ケーキの切れない

「ケーキの切れない非行少年たち」 宮口幸治 新潮新書


この本は著者が医療少年院で勤務した経験から書かれています。


この本には少年たちは見る力、聞く力、見えないものを想像する力がとても弱く、そのせいで勉強が苦手というだけでなく、話を聞き間違えたり、周りの状況が読めなくて対人関係で失敗したり、イジメにあったりしている。そして、それが非行の原因にもなっていると書かれています。

本のなかでは、非行少年の特徴が挙げられています。

1 見たり聞いたり想像する力が弱い

2 感情をコントロールするのが苦手。すぐにキレる

3 何でも思いつきでやってしまう。予想外のことに弱い

4 自分の問題点が分からない。自信があり過ぎる、なさ過ぎる

5 人とのコミュニケーションが苦手

6 力加減ができない、身体の使い方が不器用

という以上のような特徴です。


 それから非行を犯した少年たちの生育歴を調べると、小学2年くらいから勉強についていけなくなるそうです。
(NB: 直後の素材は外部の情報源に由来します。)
(** * The periodic-table viewer (src/App.tsx): geometry, animation and search

    A shallow embedding of the computational parts of [App.tsx]:
    the nucleus particle placement ([Nucleus]), the shell construction
    ([AtomModel]), the per-frame electron update ([Electron]) and the
    element search ([filteredElements]).

    Conventions of the embedding.
    - A JavaScript [number] is an IEEE double.  It is modelled by [num A]:
      [NaN], the two infinities, or a finite value of carrier [A].  The carrier
      is [Z] for the integer-valued quantities of the program (atomic number,
      particle counts, loop indices), [Q] for what [parseFloat] returns, and
      [R] for the geometry, whose arithmetic is therefore exact (no rounding,
      no signed zero).  [inj] is the inclusion of the integer-valued numbers
      in the real-valued ones; in JavaScript it is the identity.
    - Arrays are lists; integers are unbounded.
    - Built-ins of the engine whose definition is not part of the repository
      ([parseFloat], [String.prototype.toLowerCase], [Math.random]) and the
      data set of [./data/elements] are variables of the sections below. *)

From Stdlib Require Import ZArith QArith Qround Reals Lra Lia Bool List.
From Stdlib Require Import Ascii String DecimalString.
Import ListNotations.

Set Implicit Arguments.

(** ** JavaScript numbers *)

Module JS.

Inductive num (A : Type) : Type :=
| NaN : num A
| Inf (negative : bool) : num A
| Fin (a : A) : num A.

Arguments NaN {A}.
Arguments Inf {A} negative.
Arguments Fin {A} a.

Definition Infinity {A} : num A := Inf false.
Definition NegInfinity {A} : num A := Inf true.

(** *** Integer-valued numbers *)

Definition int := num Z.

(** [a + b] *)
Definition add (a b : int) : int :=
  match a, b with
  | NaN, _ | _, NaN => NaN
  | Inf s, Inf s' => if Bool.eqb s s' then Inf s else NaN
  | Inf s, Fin _ | Fin _, Inf s => Inf s
  | Fin x, Fin y => Fin (x + y)%Z
  end.
(** [s.replace(old, new)] for a non-empty [old]: leftmost occurrences,
    not overlapping, in one pass.  [skip] counts the characters of a
    matched occurrence of [old] that still have to be consumed. *)
Fixpoint replace_from (old new : string) (skip : nat) (s : string) : string :=
  match s with
  | EmptyString => EmptyString
  | String c s' =>
      match skip with
      | S k => replace_from old new k s'
      | O =>
          if String.prefix old s
          then new ++ replace_from old new (String.length old - 1) s'
          else String c (replace_from old new O s')
      end
  end.

Definition replace (old new s : string) : string := replace_from old new O s.

(** [s.split(sep)] for a one-character separator: never the empty list. *)
Fixpoint split (sep : ascii) (s : string) : list string :=
  match s with
  | EmptyString => [EmptyString]
  | String c s' =>
      if Ascii.eqb c sep then EmptyString :: split sep s'
      else match split sep s' with
           | h :: t => String c h :: t
           | [] => [String c EmptyString]
           end
  end.

(** [sep.join(l)] *)
Definition join (sep : string) (l : list string) : string := String.concat sep l.

(** [l.insert(i, x)] for [i >= 0]: past the end it appends. *)
Definition list_insert {A : Type} (i : nat) (x : A) (l : list A) : list A :=
  firstn i l ++ x :: skipn i l.

(** The line boundaries of [str.splitlines] below 256:
    LF, VT, FF, CR, FS, GS, RS and NEL. *)
Definition is_linebreak (c : ascii) : bool :=
  let n := nat_of_ascii c in
  ((n =? 10) || (n =? 11) || (n =? 12) || (n =? 13)
   || (n =? 28) || (n =? 29) || (n =? 30) || (n =? 133))%nat.

(** [s.splitlines()]: CR LF is one boundary, and a final boundary opens no
    further line.  [cur] is the line being read. *)
Fixpoint splitlines_from (cur : string) (s : string) : list string :=
  match s with
  | EmptyString =>
      match cur with EmptyString => [] | _ => [cur] end
  | String c s' =>
      if Ascii.eqb c CR then
        match s' with
        | String c' s'' =>
            if Ascii.eqb c' LF then cur :: splitlines_from EmptyString s''
            else cur :: splitlines_from EmptyString s'
        | EmptyString => cur :: splitlines_from EmptyString s'
        end
      else if is_linebreak c then cur :: splitlines_from EmptyString s'
      else splitlines_from (cur ++ String c EmptyString) s'
  end.

Definition splitlines (s : string) : list string := splitlines_from EmptyString s.

(** White space of [str.strip] below 256. *)
Definition is_space (c : ascii) : bool :=
  let n := nat_of_ascii c in
  ((9 <=? n) && (n <=? 13) || (28 <=? n) && (n <=? 32)
   || (n =? 133) || (n =? 160))%nat.

Fixpoint lstrip (s : string) : string :=
  match s with
  | String c s' => if is_space c then lstrip s' else s
  | EmptyString => EmptyString
  end.
Lemma get_stock_info_total (E : Env) (sym : string) :
  outcome (get_stock_info E sym) = Ok (run_stock_info E sym).
Proof.
  unfold run_stock_info. destruct (get_stock_info_cases E sym) as [_ ->]. reflexivity.
Qed.

Lemma alert_of_spec (o : option Q) :
  alert_of o <> None <-> exists v, o = Some v /\ 1#20 < v.
Proof.
  destruct o as [v|]; simpl.
  - unfold truthy, py_gt.
    destruct (Qeq_bool v 0) eqn:E0; destruct (Qle_bool v (1#20)) eqn:E1; simpl;
      [apply Qeq_bool_iff in E0 | apply Qeq_bool_iff in E0 |
       apply Qle_bool_iff in E1 | ];
      split; intros H; try congruence;
      try (destruct H as [w [Hw Hlt]]; injection Hw as <-);
      try (destruct v as [n d]; unfold Qeq, Qle, Qlt in *; simpl in *; lia).
    exists v. split; [reflexivity|].
    apply Qnot_le_lt. intros Hle. apply Qle_bool_iff in Hle. congruence.
  - split; [congruence | intros [w [Hw _]]; discriminate].
Qed.

(** C6. For every price series returned for a symbol, [get_stock_info]
    omits each indicator whose minimum window is not met: RSI, MFI and ATR
    with fewer than 14 bars, the Bollinger bands with fewer than 20, MACD
    with fewer than 26, annualised volatility and OBV with fewer than 2. *)
Theorem get_stock_info_indicator_windows (E : Env) (sym : string) (hist : list Bar) :
  yf_history E sym = Ok hist ->
  let si := run_stock_info E sym in
  ((length hist < 14)%nat -> rsi si = None /\ mfi si = None /\ atr si = None) /\
  ((length hist < 20)%nat -> boll_upper si = None /\ boll_lower si = None) /\
  ((length hist < 26)%nat -> macd si = None) /\
  ((length hist < 2)%nat -> volatility si = None /\ obv si = None).
Proof.
  intros Hh si. unfold si, run_stock_info.
  destruct (get_stock_info_cases E sym) as [_ ->].
  destruct (outcome (stock_info_body E sym)) as [s|e] eqn:Hb.
  - destruct (stock_info_body_ok E sym s Hb)
      as (hist' & Hh' & _ & H14 & H20 & H26 & H2 & _).
    rewrite Hh in Hh'. injection Hh' as <-. auto.
  - simpl. repeat split.
Qed.

Lemma get_stock_info_indicator_windows_witness :
  let si := run_stock_info demo_env "AAPL" in
  ((length [bar 10; bar 11; bar 12] < 14)%nat ->
     rsi si = None /\ mfi si = None /\ atr si = None) /\
  ((length [bar 10; bar 11; bar 12] < 20)%nat ->
     boll_upper si = None /\ boll_lower si = None) /\
  ((length [bar 10; bar 11; bar 12] < 26)%nat -> macd si = None) /\
  ((length [bar 10; bar 11; bar 12] < 2)%nat -> volatility si = None /\ obv si = None).
Proof.
  apply (get_stock_info_indicator_windows demo_env "AAPL" [bar 10; bar 11; bar 12]).
  reflexivity.
Defined.

(** C7. For every symbol, the [alert] field of the [StockInfo] returned by
    [get_stock_info] is set exactly when its annualised volatility is
    present and strictly greater than 0.05. *)
Theorem get_stock_info_alert_iff_volatility (E : Env) (sym : string) :
  let si := run_stock_info E sym in
  alert si <> None <-> exists v, volatility si = Some v /\ 1#20 < v.
Proof.
  intros si. unfold si, run_stock_info.
  destruct (get_stock_info_cases E sym) as [_ ->].
  destruct (outcome (stock_info_body E sym)) as [s|e] eqn:Hb.
  - destruct (stock_info_body_ok E sym s Hb) as (_ & _ & _ & _ & _ & _ & _ & Ha).
    rewrite Ha. apply alert_of_spec.
  - simpl. split; [congruence | intros [v [Hv _]]; discriminate].
Qed.

(** C8. For every symbol, if fetching or deriving its data raises any
    exception, [get_stock_info] does not raise: it returns the [StockInfo]
    with [symbol] set to the requested symbol and every other field
    absent. *)
Theorem get_stock_info_failure_symbol_only (E : Env) (sym : string) (e : exn) :
  outcome (stock_info_body E sym) = Err e ->
  outcome (get_stock_info E sym) = Ok (symbol_only sym).
Proof.
  intros Hb. destruct (get_stock_info_cases E sym) as [_ ->]. now rewrite Hb.
Qed.

Lemma get_stock_info_failure_symbol_only_witness :
  outcome (stock_info_body demo_env "T1") = Err (UpstreamError "Read timed out") /\
  outcome (get_stock_info demo_env "T1") = Ok (symbol_only "T1").
Proof.
  split; [reflexivity|].
  apply (get_stock_info_failure_symbol_only demo_env "T1" (UpstreamError "Read timed out")).
  reflexivity.
Defined.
友だちからバカにされたり、イジメにあったり、先生から不真面目だと思われたり。家庭内では虐待を受けていたりもします。障害があることに気がつかずにすぎていくのです。こういった子どもたちを作らないためには、早期発見と支援が必要だそうです。

 支援の方法としてソーシャルスキルレーニングがよくいわれています。これは認知行動療法に基づいているそうです。認知行動療法は、考え方を変えることによって不適切な行動を適切な行動に変えていく方法です。これは考え方を変えるため、ある程度考える力があることが前提です。対象者の認知機能に何か問題があれば、トレーニングをうけても理解できないということが生じて効果が定かではなくなるとも書かれていました。

 また現在学校での支援の仕方は、いいところを褒める。自信をつけさせるというスタイルが多いです。苦手なことをさせると自信をなくすので得意なところを見つけて伸ばしてあげるということです。しかし著者は苦手なことをそれ以上させないのは恐ろしいことだと言っています。子どもの伸びる可能性をきちんと見極めていないと、子どものもつ可能性を潰してしまうことにもなり兼ねないからです。褒める、話を聞いてあげるは、その場を繕うのにはいいですが、長い目でみた場合、根本的解決策ではないので逆に子どもの問題を先送りにしているだけになってしまうそうです。

そして「自尊感情が低い」ということが問題とされますが、低いことが問題なのではないと述べられています。自尊感情が実情と乖離していることが問題だということです。何もできないのに自信を持っている。逆に何でもできるのに自信が持てない。等身大の自分をわかってないことが課題なのです。自尊感情は、無理に上げる必要もなく、低いままでもいい、ありのままの現実の自分を受け入れていく強さが大切だと書かれています。

 


では問題を解決するためにどうすればよいのか。

著者によると自分が変わるためには、自己への気づきがあること。様々な体験や教育を受ける中で、自己評価が向上することの二つがあげられています。

そして子どもの支援としては、社会面、学習面(認知面)、身体面の三方向の支援が必要です。認知機能のトレーニング(コグトレ)が治療に有効だということです。

 


この本を読んで、新しい視点を得ることができました。支援が必要な子どもたちを「忘れられた存在」にしないために努力が必要だと思いました。具体的なトレーニングの方法が紹介されていたので、実践していくことができればと思います。